Once again, science and morality have crossed paths.
Scientists at a small biotech company claimed to be the first to have cloned human embryos from adult skin skills. Scientific and religious communities, however, have raised doubts as to whether the claim should be considered an achievement and further raised ethical concerns.
Scientists of Stemagen, a stem cell research and development firm in La Jolla, Calif., announced last Thursday that they had produced cloned embryos using skins cells from two men and eggs from women. Five embryos developed into blactocysts – the stage considered by scientists as viable for harvesting stem cells.
They claim it was the first time scientists were able to use cells from adults to produce cloned embryos.
The report is published online in the journal Stem Cell.
Samuel H. Wood, chief executive of Stemagen, whose skin cells were cloned, emphasized to The Washington Post that his interest was directed toward medicine and diseases and not toward cloning people, which he described as "unethical" and "illegal."
There is no comprehensive ban on human cloning in the United States, although there is legislation banning cloning for both research and reproductive purposes.
Critics, however, already consider the process used to harvest stem cell lines from the embryos as unethical since it results in the destruction of life.
Bioethics Defense Fund President Nikolas T. Nikas said the announcement "marks a new and decisive step toward turning human reproduction into a manufacturing process."
He said the new report highlights the necessity of state and federal legislation banning the creation of cloned human embryos for any purpose.
"The creation of human embryos for the purpose of exploitation as raw material for lab experiments is grossly immoral and a blatant violation of human dignity," he added.
Richard Doerflinger of the U.S. Conference of Catholic Bishops also raised social concerns about the mass production of developing human lives for the purpose of destruction.

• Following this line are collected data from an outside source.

(* ===== verification/Projection.v ===== *)
(** * The config projection ([internal/projection])

    The watcher that copies config changes from etcd into the history table and
    keeps the checkpoint it resumes from.  [Run] is the loop of the code with
    one entry of its argument per round: the watch channel the etcd client would
    open at a given revision. *)

From S2P Require Import Prelude GoStrings Json JsonNormal Decode GoTime ConfigDoc Etcd Db Effects Storage.
Local Open Scope string_scope.
Local Open Scope Z_scope.
Local Open Scope go_scope.

Definition watcherName : string := "configs".
Definition retryBackoff : Z := 2 * second.

(** ** Rows *)

Record hsiEnvelope := MkEnv { env_DesireStatus : string; env_ResourceVersion : string; env_UpdatedBy : string; env_UpdatedAt : string }.
Definition env_zero : hsiEnvelope := MkEnv "" "" "" "".
Definition set_env_desire (v : string) (e : hsiEnvelope) : hsiEnvelope :=
  MkEnv v (env_ResourceVersion e) (env_UpdatedBy e) (env_UpdatedAt e).
(** The two anonymous structs are decoded into the flat record. *)
Definition d_envelope : dec hsiEnvelope := d_struct [
  ("config", d_struct [fld "desire_status" env_DesireStatus set_env_desire d_string]);
  ("metadata", d_struct [
     fld "resourceVersion" env_ResourceVersion (fun v e => MkEnv (env_DesireStatus e) v (env_UpdatedBy e) (env_UpdatedAt e)) d_string;
     fld "updatedBy" env_UpdatedBy (fun v e => MkEnv (env_DesireStatus e) (env_ResourceVersion e) v (env_UpdatedAt e)) d_string;
     fld "updatedAt" env_UpdatedAt (fun v e => MkEnv (env_DesireStatus e) (env_ResourceVersion e) (env_UpdatedBy e) v) d_string])].

(** The caller sets [Action]; the slice of an empty or invalid value is replaced
    by the document [null]. *)
Definition buildRow (node user : string) (value : option string) (modRevision : Z) (action : string) : HSIConfigRow :=
  let text := default "" value in
  let configJSON := if String.eqb text "" || negb (json_valid text) then "null" else text in
  match unmarshal d_envelope env_zero text with
  | Some env =>
      MkRow node user action (Some configJSON)
        (if negb (String.eqb (env_DesireStatus env) "") then env_DesireStatus env else "disconnect")
        modRevision (env_ResourceVersion env) (env_UpdatedBy env) (fst <$> parse_rfc3339 (env_UpdatedAt env))
  | None => MkRow node user action (Some configJSON) "disconnect" modRevision "" "" None
  end.

Definition parseHSIKey (key : string) : option (string * string) :=
  match split_on "/" key with
  | [p0; p1; p2; p3] => if negb (String.eqb p0 "configs") || negb (String.eqb p2 "hsi") then None else Some (p1, p3)
  | _ => None
  end.

(** ** The watcher *)

Inductive perr := PEtcd (e : eerr) | PDb (e : dberr).

Section projection.
Context {J : Jsonb}.

Fixpoint reconcile_rows (events : list ConfigEvent) : prog (result dberr unit) :=
  match events with
  | [] => Ret (Ok tt)
  | ev :: events =>
      match parseHSIKey (ce_Key ev) with
      | None => reconcile_rows events
      | Some (node, user) =>
          do? _ := call (EDb (AppendHistory (buildRow node user (ce_Value ev) (ce_ModRevision ev) ActionUpsert))) in
          reconcile_rows events
      end
  end.
Definition reconcile : prog (result perr Z) :=
  do! listed := ListConfigs in
  match listed with
  | Err e => Ret (Err (PEtcd e))
  | Ok (events, rev) =>
      do! appended := reconcile_rows events in
      match appended with
      | Err e => Ret (Err (PDb e))
      | Ok _ =>
          do! saved := call (EDb (SetWatchProgress watcherName rev)) in
          match saved with Err e => Ret (Err (PDb e)) | Ok _ => Ret (Ok rev) end
      end
  end.

Definition handleEvent (ev : ConfigEvent) : prog (result dberr unit) :=
  match parseHSIKey (ce_Key ev) with
  | None => call (EDb (SetWatchProgress watcherName (ce_ModRevision ev)))
  | Some (node, user) =>
      if ce_IsDelete ev then
        do? _ := call (EDb (AppendHistory (MkRow node user ActionDelete None "" (ce_ModRevision ev) "" "" None))) in
        call (EDb (SetWatchProgress watcherName (ce_ModRevision ev)))
      else
        do? _ := call (EDb (AppendHistory (buildRow node user (ce_Value ev) (ce_ModRevision ev) ActionUpsert))) in
        call (EDb (SetWatchProgress watcherName (ce_ModRevision ev)))
  end.

Definition sleep : prog unit := do! _ := call (ESleep retryBackoff false) in Ret tt.

(** The revision a round watches from. *)
Definition start_revision (ok : option Z) : prog (result perr Z) :=
  match ok with Some rev => Ret (Ok rev) | None => reconcile end.

Fixpoint Run (rounds : list (Z -> list watchResponse)) : prog unit :=
  match rounds with
  | [] => Ret tt
  | watch :: rounds =>
      do! cancelled := call ECtx in
      if cancelled : bool then Ret tt else
      do! progress := call (EDb (GetWatchProgress watcherName)) in
      match progress with
      | Err _ => do! _ := sleep in Run rounds
      | Ok ok =>
          do! start := start_revision ok in
          match start with
          | Err _ => do! _ := sleep in Run rounds
          | Ok rev =>
              do! stopped := WatchConfigs handleEvent (watch rev) in
              do! cancelled := call ECtx in
              if cancelled : bool then Ret tt else
              match stopped with
              | WatchCompacted =>
                  do! r := reconcile in
                  match r with Err _ => do! _ := sleep in Run rounds | Ok _ => Run rounds end
              | WatchNil => Run rounds
              | _ => do! _ := sleep in Run rounds
              end
          end
      end
  end.
End projection.

(** ** Examples *)

Definition stored_doc : string := encode (JObj
  [("config", JObj [("desire_status", JStr "connect"); ("vlan_id", JStr "7")]);
   ("metadata", JObj [("resourceVersion", JStr "3"); ("updatedBy", JStr "admin"); ("updatedAt", JStr "2024-02-29T09:05:06+08:00")])]).
Example buildRow_sample :
  buildRow "n" "2" (Some stored_doc) 9 ActionUpsert =
  MkRow "n" "2" "upsert" (Some stored_doc) "connect" 9 "3" "admin" (Some (unix 1709168706)).
Proof. vm_compute. reflexivity. Qed.
Example buildRow_empty : buildRow "n" "2" None 9 ActionUpsert = MkRow "n" "2" "upsert" (Some "null") "disconnect" 9 "" "" None.
Proof. vm_compute. reflexivity. Qed.
Example parse_keys :
  parseHSIKey "configs/n/hsi/2" = Some ("n", "2") /\ parseHSIKey "configs/n/dns/2" = None /\
  parseHSIKey "configs/n/hsi/2/x" = None /\ parseHSIKey "configs//hsi/" = Some ("", "").
Proof. vm_compute. done. Qed.

(** ** Keys *)

(** The projection reads exactly the keys the API servers write: a key
    parses to a node and a user iff it is the config key of that pair and
    neither contains a slash. *)
Theorem parseHSIKey_hsiKey key node user :
  parseHSIKey key = Some (node, user) <->
  key = hsiKey node user /\ has_byte "/" node = false /\ has_byte "/" user = false.
Proof.
  unfold parseHSIKey, hsiKey. split.
  - intros H. pose proof (join_split "/" key) as Hj. pose proof (split_on_pieces "/" key) as Hp. revert H.
    destruct (split_on "/" key) as [|a [|b [|c [|d [|]]]]]; try done.
    destruct (String.eqb_spec a "configs") as [->|]; [|done]. destruct (String.eqb_spec c "hsi") as [->|]; [|done].
    intros [= <- <-]. rewrite !Forall_cons in Hp. destruct Hp as (_ & Hb & _ & Hd & _).
    by split_and!.
  - intros (-> & Hn & Hu).
    change ("configs/" +:+ ?x) with ("configs" +:+ String "/" x).
    rewrite split_on_app by done.
    change (node +:+ "/hsi/" +:+ user) with (node +:+ String "/" ("hsi" +:+ String "/" user)).
    rewrite split_on_app, split_on_app, split_on_no_sep by done. done.
Qed.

Furthermore, he pointed out that the study "does not show that a viable or normal embryonic stem cell line can be derived this way, or that any such cell has 'therapeutic' value."

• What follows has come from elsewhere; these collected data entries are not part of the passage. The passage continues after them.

Lemma Run_good rounds w :
  Forall feeds rounds -> lists \/ Forall uncompacted rounds -> good w -> under promise shown (Run rounds) w (fun _ => good).
Proof using Type*.
  intros Hf. revert w. induction Hf as [|watch rounds Hw _ IH]; intros w Hl Hg; cbn [Run]; [by apply under_ret|].
  assert (Hl' : lists \/ Forall uncompacted rounds) by (destruct Hl as [|[_ ?]%Forall_cons]; auto).
  assert (Hsleep : forall w, good w -> under promise shown (bind sleep (fun _ => Run rounds)) w (fun _ => good)).
  { intros w1 Hg1. apply sleep_good; [done|]. intros. by apply IH. }
  apply under_bind, quiet_goes; [done..|]. intros [] w1 [Hg1 _]; [by apply under_ret|].
  apply under_bind, query_goes; [apply get_careful|done|intros w2 x [Hg2 _]; by apply Hsleep|].
  intros w2 a now d [Hg2 _] _ [= <- ->]. apply under_bind.
  eapply under_mono; [|by apply start_goes]. intros [rev|x] w3 [[Hg3 _] Hc]; [|by apply Hsleep].
  destruct (Hw rev) as [more Hm]. apply under_bind.
  eapply under_mono; [|eapply watch_goes; [exact Hm|done|by apply Hc]]. intros r w4 [[Hg4 _] Hr].
  apply under_bind, quiet_goes; [done..|]. intros stop w5 [Hg5 _].
  destruct stop; [by apply under_ret|]. destruct r; try (by apply Hsleep); [|by apply IH].
  destruct Hl as [Hl|[Hu _]%Forall_cons]; [|by destruct (Hr (Hu rev))].
  apply under_bind. eapply under_mono; [|by apply reconcile_goes]. intros [rev'|x] w6 [[Hg6 _] _]; [by apply IH|by apply Hsleep].
Qed.
End run.

(** ** From a checkpoint on *)

(** Nothing between the first checkpoint and this one is missing. *)
Definition covered_from {J : Jsonb} (base cp : Z) (d : db) : Prop :=
  base <= cp /\ forall x, x ∈ changes -> base < we_mod x <= cp -> recorded x d /\ ~ refused x.
Lemma covered_from_grows {J : Jsonb} base cp d d' : db_grows d d' -> covered_from base cp d -> covered_from base cp d'.
Proof using Type.
  intros Hg (Hb & Hc). split; [done|]. intros x Hx Hm. destruct (Hc x Hx Hm) as [Hr Hn]. split; [|done]. by eapply recorded_grows.
Qed.
Lemma covered_from_next {J : Jsonb} base cp e tail d :
  later cp = e :: tail -> covered_from base cp d -> recorded e d -> ~ refused e -> covered_from base (we_mod e) d.
Proof using Hsorted.
  intros Hl (Hb & Hc) Hr Hn. destruct (later_next _ _ _ Hl) as (_ & Hlt & Hall). split; [lia|].
  intros x Hx Hm. destruct (Hall x Hx) as [Hle| ->]; [lia| |done]. apply Hc; [done|lia].
Qed.
Lemma Run_covers `{EtcdLaws E} {J : Jsonb} base rounds (w : world E) ts :
  Forall feeds rounds -> Forall uncompacted rounds -> etcd_watch_progress (w_db w) !! watcherName = Some base ->
  relied (promise (covered_from base)) anything (Run rounds) w ts ->
  good (own_queries w) (covered_from base) False (final (Run rounds) w ts).
Proof using Hsorted.
  intros Hf Hu Hp Hr. eapply (under_final _ _ _ _ _ _ (Run_good _ _ _ _ (covered_from_grows base) (covered_from_next base)
    (fun no => False_ind _ no) rounds w Hf (or_intror Hu) _) Hr).
  Unshelve. split; [|by exists []]. apply (checkpoint_set _ _ base); [done|]. split; [lia|]. intros x _ Hx. lia.
Qed.
End changes.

The significance of cloned human embryos lies in their potential to create embryonic stem cell lines, which are prized by scientists who hope the stem cells could be used toward producing personalized replacement stem cells to treat diseases. The team at Stemagen, however, did not harvest the stem cells from the cloned embryos, leaving many scientists short of being impressed with the research.
Also, some scientists said the research left many questions to be answered including whether the embryos were actually healthy enough to be viable when implanted in a womb.
"I'd really like to believe it, but I'm not sold yet," said Robert Lanza of Advanced Cell Technology to The Washington Post.
Despite marketing the potential of embryonic stem cells, scientists have yet to use them in the treatment of any diseases in human beings. Studies showed that lab animals which were subjected to treatment derived from embryonic stem cells developed tumors.
On the other hand, the use of stem cells from non-embryonic sources – such as umbilical cord blood, placentas, fat and bone marrow – has produced treatments for at least 73 human ailments, according to Do No Harm, a coalition promoting ethics in research.
Pro-life advocates say embryonic stem cell research is unnecessary in light of the numerous success stories for treatment derived from adult stem cells. They also object to embryonic stem cell research as a waste of taxpayers money and the exploitation of women for their eggs.
The clones were made using a method called somatic cell nuclear transfer (SCNT), the same cloning technique used to clone Dolly the sheep.
A few months ago, supporters of non-embryonic alternatives were encouraged to hear that the scientist who cloned Dolly had abandoned the SCNT technique to pursue research that converted adult skin cells in human beings into the functional equivalent of embryonic stem cells. Scientists in Wisconsin and Japan reported in November that they used a technique called "somatic cell reprogramming."
The development was hailed by pro-life advocates as a breakthrough method to develop embryonic-like stem cells without the destruction of embryos.
That celebration was short-lived, however, when Children of God for Life, reported that the researchers had used cells from aborted fetal cell lines to produce a virus to reprogram the adult cells into embryonic-like stem cells.
C. Ben Mitchell, director of the Center for Bioethics and Human Dignity in suburban Chicago and a consultant for the Ethics & Religious Liberty Commission, said there is a line science should never cross.
"The principle is clear: Science should never perform an evil act – or contribute to evil acts – in order to achieve good ends. So, deriving therapies from electively aborted fetuses ethically taints the discovery," he said in a Baptist Press report.
"Science that serves the common good must take the moral high ground and resist complicity with evil."